Peter also expanded the Russian empire eastward toward the Pacific. Russian traders and raiders also crossed the plains and rivers of Siberia. Under Peter, Russia signed a treaty with China that recognized Russia's claim to lands north of China and defined the common border of the two empires.

In the early 1700s, Peter hired the Danish navigator Vitus Bering to explore what became known as the Bering Strait between Siberia and Alaska. After Peter's death, Russian traders built outposts in Alaska and northern California. Few Russians moved east of the Ural Mountains at this time, but the expansion made Russia the largest country in the world. It still is today, nearly 300 years later.

Painting of men in winter attire standing in the snow near a body of water with vessels; people in the background engaged in ship building activities.

The Bering expedition brought the Russians to the west coast of North America.

A Mixed Legacy

When Peter died in 1725, he left a mixed legacy. He had expanded Russian territory, gained ports on the Baltic Sea, and created a mighty army. He had also ended Russia's long period of isolation. From the 1700s on, Russia would be increasingly involved in the affairs of Western Europe. Yet many of Peter's ambitious reforms died with him. Nobles, for example, soon ignored his policy of service to the state.

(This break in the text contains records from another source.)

(* ===== verification/PartitionPass.v ===== *)
(** * internal/controller: one pass over a partition policy

    The state of a pass of [acceleratorpartitionpolicy_controller.go] - the policy
    in hand, the evidence gathered, the world - and what [acpp_migmode.go] and the
    controller do to a node: the journal, the owner lock, the cordon, the
    [mig-active] label, the reboot Job and the device plugin's pods. *)

From S2P Require Import Prelude GoStrings GoTime Naming OperationModel ApiTypes VerificationAgreement PolicyTypes HealthController UpgradeTypes DriverJob DraClaim UpgradeNode PartitionTypes MigObserve MigSteps Quiescer NvidiaBackend SharingConfig.

(** ** The state of a pass *)

(** [evidenceCtx] *)
Record EvidenceCtx := mkEvidenceCtx {
  Ec_Vendor : string;
  Ec_Expectation : Expectation;
  Ec_ObservedGeometry : gmap string string;
  Ec_ObservationErrors : gmap string string;
  Ec_TargetDevices : list string;
  Ec_Verified : bool;
}.
Definition no_expectation : Expectation := mkExpectation "" 0 "" ∅ "".
Definition no_evidence : EvidenceCtx := mkEvidenceCtx "" no_expectation ∅ ∅ [] false.
Record Pass (W : Type) := mkPass { Ps_acpp : AcceleratorPartitionPolicy; Ps_ec : EvidenceCtx; Ps_world : W }.
#[global] Arguments mkPass {W}.
#[global] Arguments Ps_acpp {W}.
#[global] Arguments Ps_ec {W}.
#[global] Arguments Ps_world {W}.

(** [NvidiaExecFactory], [NvidiaObserverFactory], [Verifier] and
    [metrics.RecordACPPApply]; [observe] fails where the code reads an error. *)
Class PartitionSeams (W : Type) := {
  run_steps : Executor W;
  observe : string → list string → M W (list Observation);
  hardware_verifier : option (Verifier W);
  record_acpp_apply : string → string → string → M W ();
  report_status_patch : NodeDeviceReport → NodeDeviceReport → M W ();
}.

Definition migOwnerAnnotation : string := "npu.ai/mig-partition-owner".
Definition nvidiaGPUResource : string := "nvidia.com/gpu".
Definition acppFinalizer : string := "npu.ai/acpp-cleanup".
Definition maxMigRebootAttempts : Z := 2.
Definition HostExecImageEnv : string := "HOST_EXEC_IMAGE".
Definition HostExecImage `{Environment} : string := Getenv HostExecImageEnv.

(** ** The journal *)

Definition getApplyRecord (acpp : AcceleratorPartitionPolicy) (node : string) : ApplyRecord :=
  default zero_record (find_first (λ r, bool_decide (Rec_NodeName r = node)) (Acpp_ApplyRecords acpp)).
Fixpoint upsert_record (rec : ApplyRecord) (l : list ApplyRecord) : list ApplyRecord :=
  match l with
  | [] => [rec]
  | r :: l => if bool_decide (Rec_NodeName r = Rec_NodeName rec) then rec :: l else r :: upsert_record rec l
  end.
Definition isMigModeEnablePhase (phase : string) : bool :=
  contains_string [MigPhaseQuiescing; MigPhaseModeEnabling; MigPhaseRebootRequested; MigPhaseRebootWaiting] phase.
Definition isApplyInFlightPhase (phase : string) : bool :=
  contains_string [MigPhaseApplying; MigPhaseApplied; MigPhaseRestartingDP; MigPhaseVerifying] phase.
Definition targetPCIs (targets : list MigDevice) : list string := Md_PCI <$> targets.
Definition migModeFullyRestored_device (d : DeviceEntry) : bool :=
  negb (equal_fold (De_Vendor d) "nvidia")
  || (bool_decide (De_MigObservationError d = "")
      && contains_string [""; modeDisabled; modeNA; "N/A"] (De_MigModeCurrent d)).
(** An error that is logged and dropped. *)
Definition logged {S A} (m : M S A) : M S () := _ ← try m; mret ().
(** What a pass goes on with: the target's status and the error. *)
Notation Outcome := (TargetStatus * option GoErr)%type.

Section Pass.
Context {W : Type} `{UpgradeAPI W, PartitionAPI W, MpsAPI W, PartitionSeams W, Clock W} `{Environment}.
Notation P := (Pass W).
(** [driverjob.Namespace] *)
Context (ns : string).

Definition api {A} (m : M W A) : M P A := zoom Ps_world (λ w s, mkPass (Ps_acpp s) (Ps_ec s) w) m.
Definition the_acpp : M P AcceleratorPartitionPolicy := gets Ps_acpp.
Definition set_acpp (p : AcceleratorPartitionPolicy) : M P () := modify (λ s, mkPass p (Ps_ec s) (Ps_world s)).
Definition set_ec (f : EvidenceCtx → EvidenceCtx) : M P () := modify (λ s, mkPass (Ps_acpp s) (f (Ps_ec s)) (Ps_world s)).
Definition record_of (node : string) : M P ApplyRecord := gets (λ s, getApplyRecord (Ps_acpp s) node).

(** [return ts, nil], [return ts, err], and [if err := m; err != nil { return ts, err }]. *)
Definition finish (ts : TargetStatus) : M P Outcome := mret (ts, None).
Definition fails (ts : TargetStatus) (e : GoErr) : M P Outcome := mret (ts, Some e).
Definition check {A} (m : M P A) (ts : TargetStatus) (k : A → M P Outcome) : M P Outcome :=
  r ← try m; match r with inl a => k a | inr e => fails ts e end.

Definition setCond (ts : TargetStatus) (ctype status reason msg : string) : M P TargetStatus :=
  p ← the_acpp;
  now ← api read_clock;
  mret (ts_Conditions (SetStatusCondition now (Ts_Conditions ts) ctype status reason msg (Acpp_Generation p)) ts).
(** A phase with a condition. *)
Definition at_phase (ts : TargetStatus) (phase ctype status reason msg : string) : M P TargetStatus :=
  setCond (ts_Phase phase ts) ctype status reason msg.

(** The policy in hand changes first; the patch answers with the stored object. *)
Definition patch_status (f : AcceleratorPartitionPolicy → AcceleratorPartitionPolicy) : M P () :=
  base ← the_acpp;
  let p := f base in
  _ ← set_acpp p;
  stored ← api (acpp_status_patch base p);
  set_acpp stored.
Definition patchApplyRecord (rec : ApplyRecord) : M P () :=
  patch_status (λ p, acpp_ApplyRecords (upsert_record rec (Acpp_ApplyRecords p)) p).
Definition setRecordPhase (node phase : string) : M P () :=
  rec ← record_of node; patchApplyRecord (rec_MigPhase phase (rec_NodeName node rec)).

(** ** The owner lock *)

Definition owner_uid (n : Node) : string := mget "" (Node_Annotations n) migOwnerAnnotation.
Fixpoint lock_attempts (attempts : nat) (node uid : string) : M W bool :=
  match attempts with
  | O => throw (errorf ("owner lock: conflict retries exhausted for node " +:+ node))
  | S attempts =>
      n ← node_get node;
      if bool_decide (owner_uid n = uid) then mret true
      else if negb (bool_decide (owner_uid n = "")) then mret false
      else
        r ← try (node_patch n (node_annotations <[migOwnerAnnotation := uid]> n));
        match r with
        | inl _ => mret true
        | inr e => if is_conflict e then lock_attempts attempts node uid else throw e
        end
  end.
Definition ensureNodeOwnerLockUID (node uid : string) : M W bool := lock_attempts 3 node uid.
Definition nodeOwnerUID (node : string) : M W string := owner_uid <$> node_get node.
Definition releaseNodeOwnerLockUID (node uid : string) : M W () :=
  n ← node_get node;
  if negb (bool_decide (owner_uid n = uid)) then mret ()
  else node_patch n (node_annotations (delete migOwnerAnnotation) n).
Definition releaseOrphanOwnerLocks (uid : string) : M W () :=
  nodes ← node_list;
  for_each (λ n, if bool_decide (owner_uid n = uid) then releaseNodeOwnerLockUID (Node_Name n) uid else mret ()) nodes.

(** ** The [mig-active] label and the device plugin's pods *)

Definition migModeFullyRestoredFor (node : string) : M W bool :=
  r ← try (report_get node);
  mret (match r with inr _ => true | inl ndr => forallb migModeFullyRestored_device (Ndr_Devices ndr) end).
Definition syncMigActiveLabel (node : string) (active : bool) : M W () :=
  n ← node_get node;
  let cur := bool_decide (mget "" (Node_Labels n) MigActiveNodeLabel = "true") in
  if Bool.eqb cur active then mret ()
  else
    restored ← (if active then mret true else migModeFullyRestoredFor node);
    if negb active && negb restored then mret ()
    else node_patch n (node_labels (if active then <[MigActiveNodeLabel := "true"]> else delete MigActiveNodeLabel) n).
Definition plugin_pod_on (node : string) (p : Pod) : bool :=
  bool_decide (Pod_Labels p !! nvidiaDevicePluginVendorLabel = Some "nvidia") && bool_decide (Pod_NodeName p = node).
Definition restartNvidiaDevicePlugin (node : string) : M W () :=
  pods ← pod_list;
  for_each (λ p, if plugin_pod_on node p then ignoring_not_found (pod_delete p) else mret ()) pods.

(** ** The cordon *)

Definition journalQuiescing (node : string) (targets : list MigDevice) : M P () :=
  p ← the_acpp;
  let rec := getApplyRecord p node in
  rec ← (if isMigModeEnablePhase (Rec_MigPhase rec) then mret rec
         else n ← api (node_get node); mret (rec_CordonedByPolicy (negb (Node_Unschedulable n)) rec));
  patchApplyRecord
    (rec_MigPhase MigPhaseQuiescing (rec_GPUPCIs (targetPCIs targets) (rec_OwnerUID (Acpp_UID p) (rec_NodeName node rec)))).
Definition cordonForApply (node : string) (targets : list MigDevice) : M P () :=
  _ ← journalQuiescing node targets; api (Cordon node).
Definition cordonForRollback (rec : ApplyRecord) : M P () :=
  n ← api (node_get (Rec_NodeName rec));
  if Node_Unschedulable n then mret ()
  else _ ← patchApplyRecord (rec_CordonedByPolicy true rec); api (Cordon (Rec_NodeName rec)).

(** ** The reboot Job *)

Definition job_named (name : string) (owners : list OwnerRef) (j : Job) : Job :=
  mkJob name (Job_Namespace j) (Job_Labels j) owners (Job_BackoffLimit j) (Job_TTLSecondsAfterFinished j)
    (Job_ActiveDeadlineSeconds j) (Job_Template j) (Job_Conditions j) (Job_Succeeded j) (Job_CompletionTime j)
    (Job_Annotations j) (Job_Failed j).
Definition ignoring_already_exists (m : M W ()) : M W () :=
  r ← try m;
  match r with inl _ => mret () | inr e => if is_already_exists e then mret () else throw e end.
Definition acpp_reboot_job (node : string) (p : AcceleratorPartitionPolicy) : Job :=
  let owner := mkOwnerRef "AcceleratorPartitionPolicy" (Acpp_Name p) (Acpp_UID p) true in
  job_named (AcppRebootJobName node) [owner] (RenderRebootJobFor ns owner [] node HostExecImage).
(** Run [m] when the Job is not there. *)
Definition unless_job (name : string) (m : M P ()) : M P () :=
  g ← try (api (job_get name));
  match g with inl _ => mret () | inr e => if is_not_found e then m else throw e end.
Definition ensureAcppRebootJob (node : string) : M P () :=
  unless_job (AcppRebootJobName node)
    (if bool_decide (HostExecImage = "") then
       throw (errorf ("reboot job for node " +:+ node +:+ ": HOST_EXEC_IMAGE not configured"))
     else
       p ← the_acpp;
       let rec := rec_NodeName node (getApplyRecord p node) in
       _ ← patchApplyRecord (rec_RebootAttempts (wrap32 (Rec_RebootAttempts rec + 1)) rec);
       p ← the_acpp;
       api (ignoring_already_exists (job_create (acpp_reboot_job node p)))).
Definition deleteAcppRebootJob (node : string) : M W () := ignoring_not_found (job_delete (AcppRebootJobName node)).

Definition restoreSchedulable (node : string) : M P () :=
  if bool_decide (node = "") then mret ()
  else
    _ ← api (deleteAcppRebootJob node);
    rec ← record_of node;
    if negb (Rec_CordonedByPolicy rec) then mret ()
    else _ ← api (Uncordon node); patchApplyRecord (rec_CordonedByPolicy false rec).

(** operation_reboot.go *)
Definition RequestReboot (node : string) : M W () :=
  if bool_decide (HostExecImage = "") then
    throw (errorf ("reboot job for node " +:+ node +:+ ": reboot image not configured"))
  else
    g ← try (job_get (AcppRebootJobName node));
    match g with
    | inl _ => mret ()
    | inr e =>
        if is_not_found e then
          ignoring_already_exists
            (job_create (job_named (AcppRebootJobName node) []
               (RenderRebootJobFor ns (mkOwnerRef "" "" "" false) [] node HostExecImage)))
        else throw e
    end.
End Pass.

(** ** internal/controller/acpp_migmode.go: turning MIG mode on

    [ensureMigModeEnabled]: over several passes, cordon the node and empty it, run
    [nvidia-smi -mig 1], reboot the node while the mode is pending, at most twice,
    and go on when every device has the mode. *)


Definition migModeEnableAction : string := "mig-mode-enable".

Section MigMode.
Context {W : Type} `{UpgradeAPI W, PartitionAPI W, MpsAPI W, PartitionSeams W, Clock W} `{Environment, Requirements}.
Context (ns : string).
Notation P := (Pass W).

(** [done], and the outcome the caller returns when it is not. *)
Definition not_done (o : M P Outcome) : M P (bool * Outcome) := (λ o, (false, o)) <$> o.
Definition not_applied (ts : TargetStatus) (phase reason msg : string) : M P TargetStatus :=
  at_phase ts phase ACPPCondApplied ConditionFalse reason msg.

(** Every device is past the change: give the reboots back, forget the change. *)
Definition mode_settled (node : string) (ts : TargetStatus) : M P (bool * Outcome) :=
  rec ← record_of node;
  let changing := isMigModeEnablePhase (Rec_MigPhase rec) in
  if (0 <? Rec_RebootAttempts rec) || changing then
    r ← try (patchApplyRecord (let rec := rec_RebootAttempts 0 (rec_NodeName node rec) in
                               if changing then rec_MigPhase "" rec else rec));
    match r with
    | inr e => not_done (fails ts e)
    | inl _ => mret (true, (ts, None))
    end
  else mret (true, (ts, None)).

Definition reboot_for_mode (t : Target) (devs : list MigDevice) (ts : TargetStatus) : M P Outcome :=
  let node := T_NodeName t in
  rec ← record_of node;
  if maxMigRebootAttempts <=? Rec_RebootAttempts rec then
    _ ← logged (restoreSchedulable node);
    ts ← not_applied ts ACPPPhaseFailed ReasonMigModeNotEnabled
           ("MIG mode still pending after " +:+ sprint_Z maxMigRebootAttempts +:+ " reboots; manual intervention required");
    finish ts
  else
    check (cordonForApply node devs) ts (λ _,
    check (setRecordPhase node MigPhaseRebootRequested) ts (λ _,
    j ← try (ensureAcppRebootJob ns node);
    match j with
    | inr e =>
        _ ← logged (restoreSchedulable node);
        ts ← not_applied ts ACPPPhaseFailed ReasonMigModeNotEnabled ("reboot job: " +:+ err_msg e);
        fails ts e
    | inl _ =>
        check (setRecordPhase node MigPhaseRebootWaiting) ts (λ _,
        ts ← not_applied ts ACPPPhaseApplying ReasonMigModeNotEnabled "reboot requested to activate pending MIG mode";
        finish ts)
    end)).

Definition enable_mode (t : Target) (devs : list MigDevice) (ts : TargetStatus) : M P Outcome :=
  let node := T_NodeName t in
  p ← the_acpp;
  let steps := ModeEnableSteps (ModeEnableTargets devs) in
  let (opID, cmdHash) := OperationID (Acpp_UID p) (Acpp_Generation p) node migModeEnableAction steps in
  check (setRecordPhase node MigPhaseModeEnabling) ts (λ _,
  r ← try (api (run_steps opID cmdHash node steps));
  match r with
  | inr e =>
      _ ← logged (restoreSchedulable node);
      ts ← not_applied ts ACPPPhaseFailed ReasonMigModeNotEnabled ("mig mode enable failed: " +:+ err_msg e);
      fails ts e
  | inl _ =>
      ts ← not_applied ts ACPPPhaseApplying ReasonMigModeNotEnabled "mig mode enable issued; waiting for pending state";
      finish ts
  end).

Definition quiesce_for_mode (t : Target) (devs : list MigDevice) (ts : TargetStatus) : M P Outcome :=
  let node := T_NodeName t in
  check (cordonForApply node devs) ts (λ _,
  check (api (EvictDeviceWorkloads NvidiaQuiescer node)) ts (λ _,
  a ← try (api (AssertQuiesced NvidiaQuiescer node));
  match a with
  | inr e => ts ← not_applied ts ACPPPhaseWaitingForDrain ReasonQuiesceRequired (err_msg e); finish ts
  | inl _ => enable_mode t devs ts
  end)).

Definition ensureMigModeEnabled (t : Target) (devs : list MigDevice) (ts : TargetStatus) : M P (bool * Outcome) :=
  if negb (NeedsModeEnable devs) && negb (NeedsReboot devs) then mode_settled (T_NodeName t) ts
  else if negb (ModeObservable devs) then
    not_done (ts ← not_applied ts ACPPPhaseWaitingForDrain ReasonObservationUnavailable "mig mode not observable; refusing to enable";
              finish ts)
  else not_done (if NeedsReboot devs then reboot_for_mode t devs ts else quiesce_for_mode t devs ts).
End MigMode.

Like earlier tsars, Peter the Great had used terror to enforce his absolute power. His policies contributed to the growth of serfdom, which served only to widen the gap between Russia and the West that Peter had sought to narrow.

Catherine the Great

Peter's successors in the Romanov dynasty were ineffective rulers. Russian nobles quickly reasserted their independence. Then a new monarch took the reins of power firmly in hand. She became known to history as Catherine the Great.

A German Princess Becomes Tsar

A German princess by birth, Catherine came to Russia at the age of 15 to wed the heir to the Russian throne. She learned Russian, embraced the Russian Orthodox faith, and won the loyalty of the people.

Painting of an older crowned woman wearing ermine fur, jewels, a silk dress and a ribbon likely holding a chivalric order star out of frame.

Catherine the Great, shown here in a 1794 portrait, took over the rule of Russia after the assassination of her husband, Tsar Peter III.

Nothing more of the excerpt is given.